Environmental characterization of surface runoff from three highway sites in Southern Ontario, Canada: 2. Toxicology
Mayer, T., Rochfort, Q., Marsalek, J., Parrott, J., Servos, M., Baker, M., Mcinnis, R., Jurkovic, A., Scott, I. (2011). Environmental characterization of surface runoff from three highway sites in Southern Ontario, Canada: 2. Toxicology, 46(2), 121-136. http://dx.doi.org/10.2166/wqrjc.2011.036
Highway runoff is a significant source of contaminants entering many freshwater systems. A battery of bioassays was used to assess the degree of runoff toxicity. The toxicity results are described in the spatial and temporal context and are linked to the runoff chemistry. Runoff samples from three sites, representing different classes of highways (high, intermediate and low traffic intensity), were used to assess the degree of runoff toxicity. Runoff from the major multilane divided highway, with the highest traffic intensity (92,000 vehicles/24 h), had the highest levels of contaminants and displayed the greatest toxicity. Variations in toxic responses were observed both seasonally and throughout runoff events. The runoff samples containing high concentrations of road salts from winter maintenance were acutely toxic to Daphnia magna. In general, a sharp decline in runoff toxicity over time showed that the 'first flush' was the most toxic. Road solids present in runoff showed moderate to severe toxicity using a nematode bioassay.
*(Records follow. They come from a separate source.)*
(* ===== verification/Store.v ===== *)
(** * What the components ask of the storage layer

    The types of [storage] that travel between components, and the queries a
    component makes as the members of an interface class.  An error of a query
    is [Err]; [ErrNoRows] is told apart where the callers do. *)

From S2P Require Import Prelude GoFloat GoString OrderId Domain.
Import GoFloat Domain.

Module Store.

Record VenueAssignment := mkAssignment {
  va_VenueID : VenueID;
  va_Wallet : string;
  va_IsPrimary : bool;
}.

Record ScaledOrderAudit := mkAudit {
  sa_VenueID : string;
  sa_Wallet : string;
  sa_OrderId : OrderId.OrderId;
  sa_DealID : Z;
  sa_BotID : Z;
  sa_OriginalSize : f64;
  sa_ScaledSize : f64;
  sa_Multiplier : f64;
  sa_RoundingDelta : f64;
  sa_StackIndex : Z;
  sa_OrderSide : string;
  sa_MultiplierUpdatedBy : string;
  sa_CreatedAt : Z;
  sa_SubmittedOrderID : option string;
  sa_Skipped : bool;
  sa_SkipReason : option string;
}.

Record OrderScalerState := mkScalerState {
  st_Multiplier : f64;
  st_UpdatedAt : Z;
  st_UpdatedBy : string;
  st_Notes : option string;
}.

Record BotOrderScalerOverride := mkOverride {
  bo_BotID : Z;
  bo_Multiplier : option f64;
  bo_Notes : option string;
  bo_EffectiveFrom : Z;
  bo_UpdatedAt : Z;
  bo_UpdatedBy : string;
}.

Inductive OrderScalerSource := OrderScalerSourceDefault | OrderScalerSourceBotOverride.

Record EffectiveOrderScaler := mkEffective {
  ef_OrderId : OrderId.OrderId;
  ef_Multiplier : f64;
  ef_Source : OrderScalerSource;
  ef_Default : OrderScalerState;
  ef_Override : option BotOrderScalerOverride;
}.

Definition Actor (e : EffectiveOrderScaler) : string :=
  match ef_Source e, ef_Override e with
  | OrderScalerSourceBotOverride, Some o =>
    if String.eqb (bo_UpdatedBy o) "" then st_UpdatedBy (ef_Default e) else bo_UpdatedBy o
  | _, _ => st_UpdatedBy (ef_Default e)
  end.

Definition UpdatedAt (e : EffectiveOrderScaler) : Z :=
  match ef_Source e, ef_Override e with
  | OrderScalerSourceBotOverride, Some o =>
    if IsZero (bo_UpdatedAt o) then st_UpdatedAt (ef_Default e) else bo_UpdatedAt o
  | _, _ => st_UpdatedAt (ef_Default e)
  end.

Record RecordScaledOrderParams := mkRecordParams {
  rp_Identifier : OrderIdentifier;
  rp_DealID : Z;
  rp_BotID : Z;
  rp_OriginalSize : f64;
  rp_ScaledSize : f64;
  rp_AppliedMultiplier : option f64;
  rp_StackIndex : Z;
  rp_OrderSide : string;
  rp_CreatedAt : Z;
  rp_SubmittedOrderID : option string;
  rp_Skipped : bool;
  rp_SkipReason : option string;
}.

Inductive store_error := ErrNoRows | ErrStore (msg : string).

(** The queries of the fill tracker, answered from the contents of the
    database at the time of the operation. *)
Class TrackerStore := {
  ListDealIDs : result store_error (list Z);
  LoadThreeCommasBotEvent : OrderId.OrderId → result store_error (option TcBotEvent);
  LoadThreeCommasDeal : Z → result store_error (option TcDeal);
  ListOrderIdsForDeal : Z → result store_error (list OrderId.OrderId);
  ListSubmissionIdentifiersForOrder : OrderId.OrderId → result store_error (list OrderIdentifier);
  ListScaledOrdersByOrderId : OrderId.OrderId → result store_error (list ScaledOrderAudit);
  LoadHyperliquidStatus : OrderIdentifier → result store_error (option WsOrder);
  LoadHyperliquidSubmission : OrderIdentifier → result store_error (option Action);
  LoadTakeProfitForDeal : Z → result store_error (OrderId.OrderId * TcBotEvent);
}.

(** An empty database. *)
Definition empty_store : TrackerStore := {|
  ListDealIDs := Ok [];
  LoadThreeCommasBotEvent := λ _, Ok None;
  LoadThreeCommasDeal := λ _, Ok None;
  ListOrderIdsForDeal := λ _, Ok [];
  ListSubmissionIdentifiersForOrder := λ _, Ok [];
  ListScaledOrdersByOrderId := λ _, Ok [];
  LoadHyperliquidStatus := λ _, Ok None;
  LoadHyperliquidSubmission := λ _, Ok None;
  LoadTakeProfitForDeal := λ _, Err ErrNoRows |}.

(** A list result whose error the caller logs and otherwise reads as empty. *)
Definition or_empty {E A} (r : result E (list A)) : list A :=
  match r with Ok l => l | Err _ => [] end.

End Store.
(* ===== verification/Log.v ===== *)
(** * Logging: [log/], [pkg/sqllogger/] and [storage/log_sink.go]

    Records of [log/slog] go through a tree of handlers; one of them queues them for
    a goroutine that inserts them into the [app_logs] table.  A [slog.Value] is its
    dynamic kind; [encoding/json] on the tree of attributes is a codec. *)

From S2P Require Import Prelude GoFloat GoString Tables.
Import GoFloat GoString Tables.

Module Log.

(** ** [log/slog] *)

Definition LevelDebug : Z := -4.
Definition LevelInfo : Z := 0.
Definition LevelWarn : Z := 4.
Definition LevelError : Z := 8.

(** [Level.String]. *)
Definition level_text (l : Z) : string :=
  let str base val :=
    if val =? 0 then base else base +:+ (if 0 <? val then "+" else "") +:+ Itoa val in
  if l <? LevelInfo then str "DEBUG" (l - LevelDebug)
  else if l <? LevelWarn then str "INFO" (l - LevelInfo)
  else if l <? LevelError then str "WARN" (l - LevelWarn)
  else str "ERROR" (l - LevelError).

(** What [json.Marshal] is given: values, and maps from strings. *)
Inductive any :=
| AString (s : string)
| AInt64 (z : Z)
| AUint64 (z : Z)
| AFloat64 (f : f64)
| ABool (b : bool)
| ADuration (d : Z)
| ATime (t : Z)
| AMap (m : list (string * any))
| AOther (description : string).
(* ===== verification/Config.v ===== *)
(** * The configuration: [cmd/recomma/internal/config]

    The flags are parsed by pflag into the configuration; which of them were given,
    the environment, and whether the binary has the build tag [debugmode], are
    arguments here. *)

From Stdlib Require Import Ascii.
From S2P Require Import Prelude GoFloat GoString GoNet Log.
Import GoFloat GoString GoNet.

Module Config.

(** ** [strconv] *)

Definition Atoi (s : string) : option Z :=
  let '(neg, digits) := strip_sign s in
  if String.eqb digits "" || negb (all_chars is_digit digits) then None
  else
    let n := (if neg then -1 else 1) * dec_value 0 digits in
    if (- 2 ^ 63 <=? n) && (n <? 2 ^ 63) then Some n else None.

Definition ParseBool (s : string) : option bool :=
  if existsb (String.eqb s) ["1"; "t"; "T"; "TRUE"; "true"; "True"] then Some true
  else if existsb (String.eqb s) ["0"; "f"; "F"; "FALSE"; "false"; "False"] then Some false
  else None.

(** ** [Level.UnmarshalText] of [log/slog] *)

Definition parse_level (s : string) : option Z :=
  let '(name, offset) := break (one_of "+-") s in
  offset ← (if String.eqb offset "" then Some 0 else Atoi offset);
  let name := ToUpper name in
  level ← (if String.eqb name "DEBUG" then Some Log.LevelDebug
           else if String.eqb name "INFO" then Some Log.LevelInfo
           else if String.eqb name "WARN" then Some Log.LevelWarn
           else if String.eqb name "ERROR" then Some Log.LevelError
           else None);
  Some (i64 (level + offset)).

Definition ParseLevelOrDefault (value : string) (def : Z) : Z :=
  if String.eqb value "" then def else default def (parse_level value).

(** nil is the empty list. *)
Definition ParseLogGroups (value : string) : list string :=
  if String.eqb (TrimSpace value) "" then []
  else ToLower <$> filter (λ part, part ≠ ""%string) (TrimSpace <$> Split "," value).

(** ** The configuration *)

Record AppConfig := mkAppConfig {
  StoragePath : string;
  OrderWorkers : Z;
  HTTPListen : string;
  PublicOrigin : string;
  LogLevel : string;
  LogFormatJSON : bool;
  LogToStorage : bool;
  LogStorageLevel : string;
  LogGroups : string;
  Debug : bool;
  HyperliquidIOCInitialOffsetBps : f64;
  OrderScalerMaxMultiplier : f64;
  SystemStreamMinLevel : string;
}.

Definition DefaultConfig : AppConfig := {|
  StoragePath := "db.sqlite3";
  OrderWorkers := 5;
  HTTPListen := ":8080";
  PublicOrigin := "";
  LogLevel := "info";
  LogFormatJSON := false;
  LogToStorage := true;
  LogStorageLevel := "info";
  LogGroups := "";
  Debug := false;
  HyperliquidIOCInitialOffsetBps := fzero;
  OrderScalerMaxMultiplier := f_dec 5 0;
  SystemStreamMinLevel := "info";
|}.

Inductive config_error :=
| DebugNotParsed (value : string)
| DebugNeedsBuildTag
| MaxMultiplierNotPositive.

Section Env.
(** The build tag, the flags that were given, and the variables that are set. *)
Context (debugmode : bool) (flagSet : gset string) (env : string → option string).

Definition setString (name envKey target : string) : string :=
  if decide (name ∈ flagSet) then target
  else match env envKey with
       | Some v => if String.eqb v "" then target else v
       | None => target
       end.

(** [setInt], [setBool] and [setFloat]; a value that is not understood is ignored. *)
Definition set_parsed {A} (parse : string → option A) (name envKey : string) (target : A) : A :=
  if decide (name ∈ flagSet) then target else default target (v ← env envKey; parse v).
Definition setInt : string → string → Z → Z := set_parsed Atoi.
Definition setBool : string → string → bool → bool := set_parsed ParseBool.
Definition setFloat : string → string → f64 → f64 := set_parsed ParseFloat.

Definition with_debug (debug : bool) (cfg : AppConfig) : AppConfig := {|
  StoragePath := StoragePath cfg; OrderWorkers := OrderWorkers cfg; HTTPListen := HTTPListen cfg;
  PublicOrigin := PublicOrigin cfg; LogLevel := LogLevel cfg; LogFormatJSON := LogFormatJSON cfg;
  LogToStorage := LogToStorage cfg; LogStorageLevel := LogStorageLevel cfg;
  LogGroups := LogGroups cfg; Debug := debug;
  HyperliquidIOCInitialOffsetBps := HyperliquidIOCInitialOffsetBps cfg;
  OrderScalerMaxMultiplier := OrderScalerMaxMultiplier cfg;
  SystemStreamMinLevel := SystemStreamMinLevel cfg |}.

(** With the tag: a variable that is not understood is ignored. *)
Definition applyDebugEnvDefaults_enabled (cfg : AppConfig) : AppConfig :=
  if decide ("debug"%string ∈ flagSet) then cfg
  else match v ← env "RECOMMA_DEBUG"; ParseBool v with
       | Some parsed => with_debug parsed cfg
       | None => cfg
       end.

(** Without it the flag [debug] and its variable can only say no. *)
Definition applyDebugEnvDefaults (cfg : AppConfig) : result config_error AppConfig :=
  let cfg := with_debug false cfg in
  if decide ("debug"%string ∈ flagSet) then Ok cfg
  else match env "RECOMMA_DEBUG" with
       | None | Some EmptyString => Ok cfg
       | Some v =>
         match ParseBool v with
         | None => Err (DebugNotParsed v)
         | Some true => Err DebugNeedsBuildTag
         | Some false => Ok cfg
         end
       end.

Definition ApplyEnvDefaults (cfg : AppConfig) : result config_error AppConfig :=
  (if debugmode then λ cfg, Ok (applyDebugEnvDefaults_enabled cfg) else applyDebugEnvDefaults) {|
    StoragePath := setString "storage-path" "RECOMMA_STORAGE_PATH" (StoragePath cfg);
    OrderWorkers := setInt "order-workers" "RECOMMA_ORDER_WORKERS" (OrderWorkers cfg);
    HTTPListen := setString "http-listen" "RECOMMA_HTTP_LISTEN" (HTTPListen cfg);
    PublicOrigin := setString "public-origin" "RECOMMA_PUBLIC_ORIGIN" (PublicOrigin cfg);
    LogLevel := setString "log-level" "RECOMMA_LOG_LEVEL" (LogLevel cfg);
    LogFormatJSON := setBool "log-json" "RECOMMA_LOG_JSON" (LogFormatJSON cfg);
    LogToStorage := setBool "log-to-storage" "RECOMMA_LOG_TO_STORAGE" (LogToStorage cfg);
    LogStorageLevel := setString "log-storage-level" "RECOMMA_LOG_STORAGE_LEVEL" (LogStorageLevel cfg);
    LogGroups := setString "log-groups" "RECOMMA_LOG_GROUPS" (LogGroups cfg);
    Debug := Debug cfg;
    HyperliquidIOCInitialOffsetBps := setFloat "hyperliquid-ioc-offset-bps"
      "RECOMMA_HYPERLIQUID_IOC_OFFSET_BPS" (HyperliquidIOCInitialOffsetBps cfg);
    OrderScalerMaxMultiplier := setFloat "order-scaler-max-multiplier"
      "RECOMMA_ORDER_SCALER_MAX_MULTIPLIER" (OrderScalerMaxMultiplier cfg);
    SystemStreamMinLevel := setString "system-stream-min-level"
      "RECOMMA_SYSTEM_STREAM_MIN_LEVEL" (SystemStreamMinLevel cfg) |}.

End Env.

(** The list of missing parameters that the function also knows stays empty. *)
Definition ValidateConfig (cfg : AppConfig) : result config_error unit :=
  if fle (OrderScalerMaxMultiplier cfg) fzero then Err MaxMultiplierNotPositive
  else Ok tt.

(** The level of the handler, and whether it writes JSON. *)
Definition GetLogHandler (cfg : AppConfig) : Z * bool :=
  (ParseLevelOrDefault (LogLevel cfg) Log.LevelInfo, LogFormatJSON cfg).

(** What [main] does with its configuration before the program is built. *)
Definition configure (debugmode : bool) (flagSet : gset string) (env : string → option string) (parsed : AppConfig)
    : result config_error AppConfig :=
  cfg ← ApplyEnvDefaults debugmode flagSet env parsed;
  _ ← ValidateConfig cfg;
  Ok cfg.

End Config.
Consistently, a significant mixed function oxidase (MFO) induction was observed in rainbow trout exposed to runoff with high concentrations of polycyclic aromatic hydrocarbons (PAHs). The data show that vehicular operation, road maintenance and metal highway structures were significant contributors to contaminant-associated toxicity in road runoff. © Environment Canada 2011.